Танкер скрылся во тьме. Из машины позвонили. Второй механик спросил о том, что происходит наверху и почему он должен, как дурак, торчать у реверса. Я заболтался со стариком и забыл сам позвонить в машину.

— Прости, дорогой, — сказал я. — Расходились с танкером. Теперь можешь заниматься своим делом.

Мой голос был чуть виноватым. Этого было достаточно, чтобы механик попросил остановить двигатель на три минуты — сменить форсунку.

— Ладно. Здесь все спокойно. Когда будешь готов, переведи телеграф на «Стоп», а я отрепетую. Обороты можешь начинать сбавлять сразу.

— Ясно. Дождем не пахнет?

— Нет пока.

— Если запахнет, предупреди. У меня открыты капы — красили шахту.

— Ясно.

— Картошка будет к чаю?

— Еще не знаю.

Он повесил трубку, и ночная тишина над океаном показалась особенно глубокой после металлического гула машинного отделения. И вибрации стали слабеть — двигатель сбавлял обороты.

Особенное чувство появляется, когда судно теряет ход в океане. Его нельзя объяснить. Индонезийцы в таких случаях говорят про человека: «Он сейчас немой, увидевший вещий сон». Вероятно, действует еще изменение магнитных, и электрических, и гравитационных полей. Судно с другой скоростью пересекает магнитные линии Земли, в корпусе индуктируются токи других значений, и мозг окутывается чем-то неожиданным.

Слабее, слабее, слабее обороты винта. Всплеск волн переходит в умиротворенное ворчание, затем в добродушное шипение гаснущей пены. Ритм качки меняется. Судно перестает слушать руля и уваливает с курса, находя себе самое удобное положение среди зыбин.

И кажется, ты вернулся на парусник.

Парусник и разве еще ветряная мельница — единственные человеческие сооружения, которые ничего не берут от природы силой, ничего не нарушают в естественной гармонии мира.

И сила ветров, и пахучая конопля, и голубой лен парусов — все это создано Солнцем. Ведь ветер — дыхание нашей звезды. И парус общается с ней напрямую.

Тот, кто когда-нибудь поднимался глухой ночью, при спокойной погоде, совсем один на мачту парусника, к самому топу, и висел просто так, без рабочей цели, между огромным ночным морем и огромным ночным небом, слушая шепот парусов внизу, тот знает странное ощущение остановившегося времени. Неподвижность скорости.
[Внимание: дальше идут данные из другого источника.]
(* ===== verification/BuddyFallback.v ===== *)
(** Falling back to other migrate types: blocks are moved between lists, never
    split or lost, and the retry loop of [__rmqueue] ends. *)
From Stdlib Require Import ZArith Lia Bool.
From stdpp Require Import base list gmap.
From S2P Require Import Prelude Lists Buddy BuddyBlocks BuddyRepr BuddyFree BuddyAlloc.

Local Open Scope Z_scope.

(** Some free blocks of [B] are given the migrate type [mt]. *)
Definition retyped (mt : nat) (B B' : blocks) : Prop :=
  forall p, B' !! p = B !! p \/ exists o k, B !! p = Some (o, Some k) /\ B' !! p = Some (o, Some mt).

Lemma retyped_refl mt B : retyped mt B B.
Proof. intros p; auto. Qed.

Lemma retyped_trans mt B1 B2 B3 : retyped mt B1 B2 -> retyped mt B2 B3 -> retyped mt B1 B3.
Proof.
  intros H1 H2 p; destruct (H2 p) as [->|(o & k & E & ->)]; [apply H1|].
  destruct (H1 p) as [E'|(o' & k' & E' & E2)]; [right; exists o, k; split; congruence|].
  rewrite E in E2; injection E2 as -> ->; right; exists o', k'; auto.
Qed.

Lemma retyped_insert mt B p o k : B !! p = Some (o, Some k) -> retyped mt B (<[p := (o, Some mt)]> B).
Proof.
  intros H q; destruct (decide (p = q)) as [<-|N]; [rewrite lookup_insert_eq; right; exists o, k; auto|].
  rewrite lookup_insert_ne by exact N; auto.
Qed.

Lemma retyped_order mt B B' p o : retyped mt B B' -> (exists k, B' !! p = Some (o, k)) <-> (exists k, B !! p = Some (o, k)).
Proof.
  intros H; destruct (H p) as [->|(o' & k & E & ->)]; [reflexivity|].
  rewrite E; split; intros [? [= <- _]]; eauto.
Qed.

Lemma retyped_covers mt B B' q : retyped mt B B' -> covers B' q <-> covers B q.
Proof.
  intros H; split; intros (p & o & k & E & I).
  - destruct (proj1 (retyped_order mt B B' p o H) (ex_intro _ k E)) as [k' E']; exists p, o, k'; auto.
  - destruct (proj2 (retyped_order mt B B' p o H) (ex_intro _ k E)) as [k' E']; exists p, o, k'; auto.
Qed.

Lemma retyped_ok In mt B B' : (mt < MIGRATE_TYPES)%nat -> retyped mt B B' -> blocks_ok In B -> blocks_ok In B'.
Proof.
  intros Hmt H [W1 W2 W3]; pose proof (fun p o => proj1 (retyped_order mt B B' p o H)) as O; split.
  - intros p o k E; destruct (O p o (ex_intro _ k E)) as [k' E']; eauto.
  - intros p o t E; destruct (H p) as [E'|(o' & k & _ & E')]; rewrite E' in E; [eauto|injection E as _ <-; exact Hmt].
  - intros p o k p' o' k' q E E'; destruct (O p o (ex_intro _ k E)) as [? ?], (O p' o' (ex_intro _ k' E')) as [? ?]; eauto.
Qed.

Lemma retyped_coalesced mt B B' : retyped mt B B' -> coalesced B -> coalesced B'.
Proof.
  intros H C p o k k' Ho E E'; pose proof (fun p o => proj1 (retyped_order mt B B' p o H)) as O.
  destruct (O _ _ (ex_intro _ k E)) as [? ?], (O _ _ (ex_intro _ k' E')) as [? ?]; eauto.
Qed.

(** The blocks of other types. *)
Definition others (mt : nat) (B : blocks) : blocks :=
  filter (fun b => match b.2.2 with Some t => negb (t =? mt)%nat | None => false end = true) B.

Lemma others_lookup mt B p o k : others mt B !! p = Some (o, k) <-> B !! p = Some (o, k) /\ exists t, k = Some t /\ t <> mt.
Proof.
  unfold others; rewrite map_lookup_filter_Some; cbn; destruct k as [t|]; [|split; [intros [_ [=]]|intros (_ & t & [=] & _)]].
  rewrite negb_true_iff, Nat.eqb_neq; split; intros [E N]; split; trivial; [eauto|destruct N as (t' & [= <-] & N); exact N].
Qed.

Lemma others_decrease mt B B' p o k : retyped mt B B' -> B !! p = Some (o, Some k) -> k <> mt -> B' !! p = Some (o, Some mt) ->
  (size (others mt B') < size (others mt B))%nat.
Proof.
  intros H E N E'; apply map_subset_size, map_subset_alt; split.
  - apply map_subseteq_spec; intros q [o' k'] Hq; apply others_lookup in Hq as [Hq (t & -> & Nt)]; apply others_lookup.
    split; [|eauto]; destruct (H q) as [<-|(o2 & k2 & _ & E2)]; [exact Hq|congruence].
  - exists p; split; [|exists (o, Some k); apply others_lookup; eauto].
    destruct (others mt B' !! p) as [[o' k']|] eqn:F; [|reflexivity].
    apply others_lookup in F as [F (t & -> & Nt)]; congruence.
Qed.

Section Fallback.
Context (cfg : config) (In : Z -> Prop) (zid : Z).
Abbreviation repr := (repr cfg In zid).
Abbreviation blocks_ok := (blocks_ok In).
Abbreviation block_ok := (block_ok In).

(** What moving blocks between lists leaves alone. *)
Record same_zone (z z' : zone) : Prop := {
  sz_map : mem_map z' = mem_map z;
  sz_count : unlisted z' = unlisted z;
  sz_total : free_total z' = free_total z;
  sz_frame : same_frame zid z z'
}.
И уголь, и нефть, и атом дают нам силу, но, конечно, убивают музыку мира. А дырявый парус на дрянной шаланде и самый благородный инструмент — арфа — навсегда останутся братом и сестрой.

Чичестер начинал пилотом. Одиноким пилотом облетел Землю. И проделал обратный путь — с небес к парусу. Вероятно, он знал, где соединяются геометрия и Бог, когда плыл сквозь океаны под парусом «Джипси Мот». Вероятно, они соединялись в его душе, одаряя величественной радостью, то есть счастьем. И ради этих мгновений счастья он ставил и ставил на кон свою жизнь.

«Джипси Мот» теперь на вечной стоянке рядом с «Катти». Бабушка и внучка. Внучка свежепокрашена, аккуратна и в профиль похожа на современных девушек в расклешенных брючках. Крови и пота не видно на такелаже. А Чичестер оставил своей крови и пота на «Джипси» не меньше, чем оставляли галерники на сиденьях, цепях и веслах венецианских кенкерем. Только по доброй воле.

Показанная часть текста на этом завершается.